A recent study by a group of Harvard-affiliated researchers found a sharp increase in the use of opioid painkillers among a large group of pregnant women between 2000 and 2007.
The increase means that more than one in five women receiving Medicaid—which pays for 40 percent of U.S. births—took codeine, oxycodone, or another opioid sometime during their pregnancy, a troubling trend particularly because opioids have been implicated in potentially fatal birth defects in fetuses.
The research team included scientists and physicians from the Harvard School of Public Health as well as Brigham and Women's Hospital and Massachusetts General Hospital, both Harvard affiliates.
Rishi Desai, a Harvard Medical School research fellow working in the Division of Pharmacoepidemiology and Pharmacoeconomics at Brigham, was the lead author. The Gazette talked to him about the research and its implications.
GAZETTE: Your study in Obstetrics and Gynecology revealed some disturbing information on medication use during pregnancy. Can you describe the findings?
DESAI: The main finding of our study was that 21.6 percent of the 1.1 million Medicaid-enrolled pregnant women included in our cohort were exposed to some kind of opioid painkiller during the duration of their pregnancy. In 2000, the overall prescription rate of these medications at any time during pregnancy was 18.5 percent. That went up to 22.8 at the end of 2007, so we saw a sharp rise in a relatively short amount of time. We need to evaluate the fetal safety of these medications because right now we have very limited information, yet their use has been increasing.
GAZETTE: Was that finding expected or unexpected?
DESAI: The magnitude was surprising, but we were expecting to see some rise because several studies have documented a similar trend in the general population. What goes on in the general population is pretty much reflective of any specific subpopulation you study, and pregnant women were our subpopulation of interest.
GAZETTE: Can you tell us a little bit about the medication itself? What is an opioid? What do we know about them and their potential impact on fetuses?
DESAI: Opioids have been around for a long time. These are painkilling medications such as codeine, hydrocodone, and oxycodone. There are many, but those are the ones that are more commonly used. These are controlled substances, which means the FDA has recognized them as being potentially habit-forming. These agents are basically used for pain control in the general population. Pregnancy is one of the conditions in which pain complaints are fairly common, especially back pain and abdominal pain.
One of the reasons we decided to do this study was research published in 2013 that highlighted concerns about the safety of the fetus when this medication is used. That study saw an increase in neural-tube defects in fetuses exposed to these medications in the first trimester. Another study in 2011 saw similar signals. So that signal has been replicated twice—both times in observational settings, so it's an association and not causation, but it's the same signal in two different studies. We were interested in looking at this from a public-health point of view. How many potential fetuses are we talking about?

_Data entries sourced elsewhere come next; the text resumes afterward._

(** Pending [setTimeout] callbacks. *)
Inductive Timeout :=
| ConnectTimeout     (* set by connectToPeer *)
| RejectRevert.      (* set by the sender's reject handler *)

(** The delay each one was scheduled with, in milliseconds. *)
Definition delay (t : Timeout) : Z :=
  match t with
  | ConnectTimeout => 10000
  | RejectRevert => 2000
  end.

(** Where a [startChunkedUpload] coroutine is suspended, or how it ended. *)
Inductive UploadPc :=
| AwaitPause                                   (* the 200 ms pause *)
| AwaitDrain (offset : Z)                      (* the 50 ms backpressure wait *)
| AwaitBuffer (offset : Z) (chunk : list Byte.byte) (* chunk.arrayBuffer() *)
| Finished                                     (* file-end sent, COMPLETED *)
| Lost                                         (* connection lost, FAILED *)
| Threw.                                       (* connRef.current was null *)

Record Upload := mkUpload {
  up_file : File;
  up_pc : UploadPc;
}.

Record App := mkApp {
  (* useState *)
  view : View;
  targetId : string;
  status : TransferState;
  statusMessage : string;
  activeTab : Tab;
  selectedFile : option File;
  incomingMeta : option FileMetadata;
  receivedFileUrl : option Blob;          (* the blob behind the object URL *)
  progress : JsNum;
  (* useRef *)
  peerRef : bool;                         (* a Peer has been created *)
  connRef : option Conn;
  incomingMetaRef : option FileMetadata;
  receivedChunksRef : list Blob;
  receivedSizeRef : Z;
  heartbeatRef : option Interval;         (* the live interval, if any *)
  (* the world around the component *)
  sent : list (Conn * DataPacket);        (* calls to conn.send, oldest first *)
  progressLog : list JsNum;               (* calls to setProgress, oldest first *)
  timeouts : list Timeout;                (* pending setTimeout callbacks *)
  uploads : list Upload;                  (* startChunkedUpload coroutines *)
  dialed : list Closure;                  (* handlers of outgoing n *)
  accepted : list nat;                    (* incoming n with handlers attached *)
}.

(** Field updates. *)
Definition withView (v : View) (s : App) : App :=
  mkApp v (targetId s) (status s) (statusMessage s) (activeTab s)
    (selectedFile s) (incomingMeta s) (receivedFileUrl s) (progress s)
    (peerRef s) (connRef s) (incomingMetaRef s) (receivedChunksRef s)
    (receivedSizeRef s) (heartbeatRef s) (sent s) (progressLog s) (timeouts s)
    (uploads s) (dialed s) (accepted s).
Definition withTargetId (v : string) (s : App) : App :=
  mkApp (view s) v (status s) (statusMessage s) (activeTab s) (selectedFile s)
    (incomingMeta s) (receivedFileUrl s) (progress s) (peerRef s) (connRef s)
    (incomingMetaRef s) (receivedChunksRef s) (receivedSizeRef s)
    (heartbeatRef s) (sent s) (progressLog s) (timeouts s) (uploads s)
    (dialed s) (accepted s).
Definition withStatus (v : TransferState) (s : App) : App :=
  mkApp (view s) (targetId s) v (statusMessage s) (activeTab s)
    (selectedFile s) (incomingMeta s) (receivedFileUrl s) (progress s)
    (peerRef s) (connRef s) (incomingMetaRef s) (receivedChunksRef s)
    (receivedSizeRef s) (heartbeatRef s) (sent s) (progressLog s) (timeouts s)
    (uploads s) (dialed s) (accepted s).
Definition withStatusMessage (v : string) (s : App) : App :=
  mkApp (view s) (targetId s) (status s) v (activeTab s) (selectedFile s)
    (incomingMeta s) (receivedFileUrl s) (progress s) (peerRef s) (connRef s)
    (incomingMetaRef s) (receivedChunksRef s) (receivedSizeRef s)
    (heartbeatRef s) (sent s) (progressLog s) (timeouts s) (uploads s)
    (dialed s) (accepted s).
Definition withActiveTab (v : Tab) (s : App) : App :=
  mkApp (view s) (targetId s) (status s) (statusMessage s) v (selectedFile s)
    (incomingMeta s) (receivedFileUrl s) (progress s) (peerRef s) (connRef s)
    (incomingMetaRef s) (receivedChunksRef s) (receivedSizeRef s)
    (heartbeatRef s) (sent s) (progressLog s) (timeouts s) (uploads s)
    (dialed s) (accepted s).
Definition withSelectedFile (v : option File) (s : App) : App :=
  mkApp (view s) (targetId s) (status s) (statusMessage s) (activeTab s) v
    (incomingMeta s) (receivedFileUrl s) (progress s) (peerRef s) (connRef s)
    (incomingMetaRef s) (receivedChunksRef s) (receivedSizeRef s)
    (heartbeatRef s) (sent s) (progressLog s) (timeouts s) (uploads s)
    (dialed s) (accepted s).
Definition withIncomingMeta (v : option FileMetadata) (s : App) : App :=
  mkApp (view s) (targetId s) (status s) (statusMessage s) (activeTab s)
    (selectedFile s) v (receivedFileUrl s) (progress s) (peerRef s)
    (connRef s) (incomingMetaRef s) (receivedChunksRef s) (receivedSizeRef s)
    (heartbeatRef s) (sent s) (progressLog s) (timeouts s) (uploads s)
    (dialed s) (accepted s).
Definition withReceivedFileUrl (v : option Blob) (s : App) : App :=
  mkApp (view s) (targetId s) (status s) (statusMessage s) (activeTab s)
    (selectedFile s) (incomingMeta s) v (progress s) (peerRef s) (connRef s)
    (incomingMetaRef s) (receivedChunksRef s) (receivedSizeRef s)
    (heartbeatRef s) (sent s) (progressLog s) (timeouts s) (uploads s)
    (dialed s) (accepted s).
Definition withProgress (v : JsNum) (s : App) : App :=
  mkApp (view s) (targetId s) (status s) (statusMessage s) (activeTab s)
    (selectedFile s) (incomingMeta s) (receivedFileUrl s) v (peerRef s)
    (connRef s) (incomingMetaRef s) (receivedChunksRef s) (receivedSizeRef s)
    (heartbeatRef s) (sent s) (progressLog s) (timeouts s) (uploads s)
    (dialed s) (accepted s).
Definition withPeerRef (v : bool) (s : App) : App :=
  mkApp (view s) (targetId s) (status s) (statusMessage s) (activeTab s)
    (selectedFile s) (incomingMeta s) (receivedFileUrl s) (progress s) v
    (connRef s) (incomingMetaRef s) (receivedChunksRef s) (receivedSizeRef s)
    (heartbeatRef s) (sent s) (progressLog s) (timeouts s) (uploads s)
    (dialed s) (accepted s).
Definition withConnRef (v : option Conn) (s : App) : App :=
  mkApp (view s) (targetId s) (status s) (statusMessage s) (activeTab s)
    (selectedFile s) (incomingMeta s) (receivedFileUrl s) (progress s)
    (peerRef s) v (incomingMetaRef s) (receivedChunksRef s)
    (receivedSizeRef s) (heartbeatRef s) (sent s) (progressLog s) (timeouts s)
    (uploads s) (dialed s) (accepted s).
Definition withIncomingMetaRef (v : option FileMetadata) (s : App) : App :=
  mkApp (view s) (targetId s) (status s) (statusMessage s) (activeTab s)
    (selectedFile s) (incomingMeta s) (receivedFileUrl s) (progress s)
    (peerRef s) (connRef s) v (receivedChunksRef s) (receivedSizeRef s)
    (heartbeatRef s) (sent s) (progressLog s) (timeouts s) (uploads s)
    (dialed s) (accepted s).
Definition withReceivedChunksRef (v : list Blob) (s : App) : App :=
  mkApp (view s) (targetId s) (status s) (statusMessage s) (activeTab s)
    (selectedFile s) (incomingMeta s) (receivedFileUrl s) (progress s)
    (peerRef s) (connRef s) (incomingMetaRef s) v (receivedSizeRef s)
    (heartbeatRef s) (sent s) (progressLog s) (timeouts s) (uploads s)
    (dialed s) (accepted s).
Definition withReceivedSizeRef (v : Z) (s : App) : App :=
  mkApp (view s) (targetId s) (status s) (statusMessage s) (activeTab s)
    (selectedFile s) (incomingMeta s) (receivedFileUrl s) (progress s)
    (peerRef s) (connRef s) (incomingMetaRef s) (receivedChunksRef s) v
    (heartbeatRef s) (sent s) (progressLog s) (timeouts s) (uploads s)
    (dialed s) (accepted s).
Definition withHeartbeatRef (v : option Interval) (s : App) : App :=
  mkApp (view s) (targetId s) (status s) (statusMessage s) (activeTab s)
    (selectedFile s) (incomingMeta s) (receivedFileUrl s) (progress s)
    (peerRef s) (connRef s) (incomingMetaRef s) (receivedChunksRef s)
    (receivedSizeRef s) v (sent s) (progressLog s) (timeouts s) (uploads s)
    (dialed s) (accepted s).
Definition withSent (v : list (Conn * DataPacket)) (s : App) : App :=
  mkApp (view s) (targetId s) (status s) (statusMessage s) (activeTab s)
    (selectedFile s) (incomingMeta s) (receivedFileUrl s) (progress s)
    (peerRef s) (connRef s) (incomingMetaRef s) (receivedChunksRef s)
    (receivedSizeRef s) (heartbeatRef s) v (progressLog s) (timeouts s)
    (uploads s) (dialed s) (accepted s).
Definition withProgressLog (v : list JsNum) (s : App) : App :=
  mkApp (view s) (targetId s) (status s) (statusMessage s) (activeTab s)
    (selectedFile s) (incomingMeta s) (receivedFileUrl s) (progress s)
    (peerRef s) (connRef s) (incomingMetaRef s) (receivedChunksRef s)
    (receivedSizeRef s) (heartbeatRef s) (sent s) v (timeouts s) (uploads s)
    (dialed s) (accepted s).
Definition withTimeouts (v : list Timeout) (s : App) : App :=
  mkApp (view s) (targetId s) (status s) (statusMessage s) (activeTab s)
    (selectedFile s) (incomingMeta s) (receivedFileUrl s) (progress s)
    (peerRef s) (connRef s) (incomingMetaRef s) (receivedChunksRef s)
    (receivedSizeRef s) (heartbeatRef s) (sent s) (progressLog s) v
    (uploads s) (dialed s) (accepted s).
Definition withUploads (v : list Upload) (s : App) : App :=
  mkApp (view s) (targetId s) (status s) (statusMessage s) (activeTab s)
    (selectedFile s) (incomingMeta s) (receivedFileUrl s) (progress s)
    (peerRef s) (connRef s) (incomingMetaRef s) (receivedChunksRef s)
    (receivedSizeRef s) (heartbeatRef s) (sent s) (progressLog s) (timeouts s)
    v (dialed s) (accepted s).
Definition withDialed (v : list Closure) (s : App) : App :=
  mkApp (view s) (targetId s) (status s) (statusMessage s) (activeTab s)
    (selectedFile s) (incomingMeta s) (receivedFileUrl s) (progress s)
    (peerRef s) (connRef s) (incomingMetaRef s) (receivedChunksRef s)
    (receivedSizeRef s) (heartbeatRef s) (sent s) (progressLog s) (timeouts s)
    (uploads s) v (accepted s).
Definition withAccepted (v : list nat) (s : App) : App :=
  mkApp (view s) (targetId s) (status s) (statusMessage s) (activeTab s)
    (selectedFile s) (incomingMeta s) (receivedFileUrl s) (progress s)
    (peerRef s) (connRef s) (incomingMetaRef s) (receivedChunksRef s)
    (receivedSizeRef s) (heartbeatRef s) (sent s) (progressLog s) (timeouts s)
    (uploads s) (dialed s) v.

GAZETTE: What is a neural-tube defect?
DESAI: The CNS [central nervous system] organs, brain and spinal cord, are formed from the neural tube in a developing fetus during the first trimester of pregnancy. Any malfunction in this process results in incomplete development of the CNS, which is potentially fatal for a newborn. It's a very serious condition. The absolute risk of neural-tube defects is small, but the earlier studies reported doubling of this risk after first-trimester opioid exposure compared to non-exposure.
GAZETTE: You saw a 4 percent increase in use of opioids among pregnant women during the study period. Is there an epidemic of pain among pregnant women or is something else going on? What's driving this?
DESAI: It is difficult to attribute this trend to any single factor. Obviously, there's more recognition of pain and the need to control pain overall. Increase in the use of these agents in the general population has been well documented in various studies in the past. Our study was based on prescribing and dispensing data, so we don't have any idea how big a factor abuse is. Our data represent filled prescriptions of opioids, so we are viewing this use as medicinal in nature.
GAZETTE: The study shows regional differences. Can you address that?
DESAI: We did see some sizable differences across states and regions. The South had the highest and the Northeast had the lowest. That could be due to a combination of several things. Underlying prevalence of pain conditions might be different in different regions and practice patterns of the physicians themselves might be different. We do know from past research that there is a huge regional variation when it comes to prescription medication [patterns].
GAZETTE: Do you have any words of wisdom for a woman who is pregnant and considering getting a prescription for some of these compounds?
DESAI: Absolutely. There has to be a discussion around the risk-benefit profile of any medication you use. If the pain is not so severe, I think physical therapy or [another alternative] could help. We are not saying these agents should not be used at all. For instance, with cancer pain or serious joint pain, these agents do work. We know that. It would be best to at least have a discussion with your physician whenever you are thinking of getting medication for your pain.
GAZETTE: What next steps are important?
DESAI: We are in the process of looking at various safety signals among fetuses after exposure to opioid agents, so I think that is the next step. This is really important and an active area of investigation. We hope to contribute more to it.